McVille was founded in 1906 after the railroad was established as a continuation from Aneta, North Dakota. McVille was founded by the McDougall family. The town was so named because many of the early residents in the area had last names starting with "Mc".

The original town was a few miles away from its present location. With the advancement of the railroad system, the town was moved.
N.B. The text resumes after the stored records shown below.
(** * Chromatic aberration correction with 1D TI / FC filters

    A shallow embedding of [chromatic_aberration_correction.pyx]
    (transpose, grad, sign, clip, ti_and_ca_filtering1D, arbitration and
    correct_chromatic_aberration) and the properties of its specification.

    Numbers.  The source computes on 32-bit floats.  Samples are modelled
    here as exact rationals [Q]: rounding, infinities and NaNs are
    abstracted, comparisons and the min / max / abs primitives keep their
    meaning.  Statements about values are up to [==] (equality of
    rationals) unless the code returns one of its arguments unchanged.

    Memory.  [np.empty] returns a block whose content is whatever the
    allocator left there.  Every block that the source reads before it
    writes is a parameter of the model (records [filter_mem], [arb_mem] and
    [uninit]); blocks that are written before they are read are let-bound
    values.  An allocation is assumed to find the memory it asks for: it
    fails on a negative dimension only.

    Integers.  The half-windows are C [int]s: a Python integer outside the
    range of the type is refused when the call is entered, and
    [LL = 2 * L + 1] wraps around.  Shapes and indices are [Py_ssize_t],
    modelled as [Z]. *)

From Stdlib Require Import ZArith QArith Qabs Qminmax List Bool Lia Lqa.
From Stdlib Require Import Permutation.
Import ListNotations.

Local Open Scope Z_scope.
Local Open Scope Q_scope.

(** ** Floating primitives of libc.math and comparisons *)

Definition fabs (x : Q) : Q := Qabs x.
Definition fmin (x y : Q) : Q := Qmin x y.
Definition fmax (x y : Q) : Q := Qmax x y.

Definition Qltb (x y : Q) : bool :=
  match x ?= y with Lt => true | _ => false end.
Definition Qgtb (x y : Q) : bool := Qltb y x.
Definition Qgeb (x y : Q) : bool := Qle_bool y x.

Infix "<?" := Qltb (at level 70, no associativity) : Q_scope.
Infix ">?" := Qgtb (at level 70, no associativity) : Q_scope.
Infix ">=?" := Qgeb (at level 70, no associativity) : Q_scope.

(** The constant [eps = 1e-8] of ti_and_ca_filtering1D. *)
Definition eps : Q := 1 # 100000000.

(** ** Planes, images and Python ranges *)

(** A 2D array [X[i, j]]; its shape travels separately, as in the source
    where M and N are read from [X.shape]. *)
Definition plane := Z -> Z -> Q.

Definition upd (P : plane) (i j : Z) (v : Q) : plane :=
  fun a b => if ((a =? i)%Z && (b =? j)%Z)%bool then v else P a b.

Definition upd_row (P : plane) (i : Z) (r : Z -> Q) : plane :=
  fun a b => if (a =? i)%Z then r b else P a b.

Definition set_cell (r : Z -> Q) (l : Z) (v : Q) : Z -> Q :=
  fun b => if (b =? l)%Z then v else r b.

Fixpoint zrange (lo : Z) (n : nat) : list Z :=
  match n with
  | O => []
  | S k => lo :: zrange (lo + 1)%Z k
  end.

(** [range(lo, hi, 1)]: empty when [hi <= lo]. *)
Definition range (lo hi : Z) : list Z := zrange lo (Z.to_nat (hi - lo)).

Definition in_range (lo hi x : Z) : bool := ((lo <=? x)%Z && (x <? hi)%Z)%bool.

(** ** transpose *)

(** [Xt[j, i] = X[i, j]] for all [0 <= i < M], [0 <= j < N]. *)
Definition transpose (X : plane) : plane := fun j i => X i j.

(** ** grad *)

(** [grad_X[i, j] = X[i, j] - X[i, j - 1]] for [j] in [range(1, N)];
    column 0 of the output block is never written and keeps the content
    [g0] it was allocated with. *)
Definition grad (X : plane) (M N : Z) (g0 : plane) : plane :=
  fun i j =>
    if (in_range 0 M i && in_range 1 N j)%bool then X i j - X i (j - 1)%Z
    else g0 i j.

(** ** sign *)

Definition sign (input : Q) : Z :=
  if input >? 0 then 1%Z
  else if input <? 0 then (-1)%Z
  else 0%Z.

(** ** clip  (Eq. (9)) *)

Definition clip (K K_ref : Q) : Q :=
  if K_ref >? 0 then fmin K K_ref
  else if K_ref <? 0 then fmax K K_ref
  else K_ref.

(** ** Errors *)

(** The exceptions of a call on a 3-D float32 image and a 1-D float32
    [rho]: the [ValueError] of [np.empty] on a negative dimension, and the
    [OverflowError] of the conversion of a Python integer to a C [int].
    Arrays of another rank or element type are refused by the typed
    signature before the body runs; they are not values of the types
    below. *)
Inductive error : Type :=
| ValueError_negative_dimensions
| OverflowError_int.

Inductive result (A : Type) : Type :=
| Ok (a : A)
| Err (e : error).
Arguments Ok {A} a.
Arguments Err {A} e.

Definition bind {A B : Type} (r : result A) (k : A -> result B) : result B :=
  match r with
  | Ok a => k a
  | Err e => Err e
  end.

Notation "x <- r ;; k" := (bind r (fun x => k))
  (at level 61, r at next level, right associativity).

(** [np.empty(shape)] on a 2D shape whose second dimension is [d]. *)
Definition np_empty_check (d : Z) : result unit :=
  if (d <? 0)%Z then Err ValueError_negative_dimensions else Ok tt.

(** ** C integers *)

(** The C type [int] is 32 bits wide. *)
Definition INT_MIN : Z := -2147483648.
Definition INT_MAX : Z := 2147483647.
Prominent early businesses included an elevator, a bank, a blacksmith shop, and a general store.

==Geography==
According to the United States Census Bureau, the city has an area of 1.51 sqmi, of which 1.44 sqmi is land and 0.07 sqmi is water.

==Demographics==

Historical population
| Census | Pop. | Note | %± |
| 1910 | 310 |  | — |
| 1920 | 546 |  | 76.1% |
| 1930 | 513 |  | −6.0% |
| 1940 | 548 |  | 6.8% |
| 1950 | 626 |  | 14.2% |
| 1960 | 551 |  | −12.0% |
| 1970 | 583 |  | 5.8% |
| 1980 | 626 |  | 7.4% |
| 1990 | 559 |  | −10.7% |
| 2000 | 470 |  | −15.9% |
| 2010 | 349 |  | −25.7% |
| 2020 | 392 |  | 12.3% |
| 2022 (est.) | 380 |  | −3.1% |
U.S. Decennial Census 2020 Census

===2010 census===
As of the census of 2010, there were 349 people, 190 households, and 95 families residing in the city. The population density was 242.4 PD/sqmi. There were 247 housing units at an average density of 171.5 /sqmi. The racial makeup of the city was 98.3% White, 0.3% African American, and 1.4% from two or more races. Hispanic or Latino of any race were 0.3% of the population.

There were 190 households, of which 16.3% had children under the age of 18 living with them, 42.1% were married couples living together, 6.3% had a female householder with no husband present, 1.6% had a male householder with no wife present, and 50.0% were non-families. 47.4% of all households were made up of individuals, and 24.2% had someone living alone who was 65 years of age or older. The average household size was 1.84 and the average family size was 2.59.

The median age in the city was 52.9 years. 15.2% of residents were under the age of 18; 4.6% were between the ages of 18 and 24; 17.5% were from 25 to 44; 35.3% were from 45 to 64; and 27.5% were 65 years of age or older. The gender makeup of the city was 47.0% male and 53.0% female.

===2000 census===
As of the census of 2000, there were 470 people, 217 households, and 106 families residing in the city. The population density was 326.9 PD/sqmi. There were 266 housing units at an average density of 185.0 /sqmi. The racial makeup of the city was 99.42% White.

There were 217 households, out of which 20.3% had children under the age of 18 living with them, 41.9% were married couples living together, 6.9% had a female householder with no husband present, and 50.7% were non-families. 49.3% of all households were made up of individuals, and 27.6% had someone living alone who was 65 years of age or older. The average household size was 1.95 and the average family size was 2.82.

In the city, the population was spread out, with 18.9% under the age of 18, 3.4% from 18 to 24, 16.4% from 25 to 44, 24.0% from 45 to 64, and 37.2% who were 65 years of age or older. The median age was 52 years. For every 100 females, there were 83.6 males. For every 100 females age 18 and over, there were 83.2 males.

The median income for a household in the city was $21,818, and the median income for a family was $36,250. Males had a median income of $24,531 versus $22,083 for females. The per capita income for the city was $19,776. About 11.9% of families and 16.7% of the population were below the poverty line, including 26.4% of those under age 18 and 12.3% of those age 65 or over.

==Climate==
This climatic region is typified by large seasonal temperature differences, with warm to hot (and often humid) summers and cold (sometimes severely cold) winters. According to the Köppen Climate Classification system, McVille has a humid continental climate, abbreviated "Dfb" on climate maps.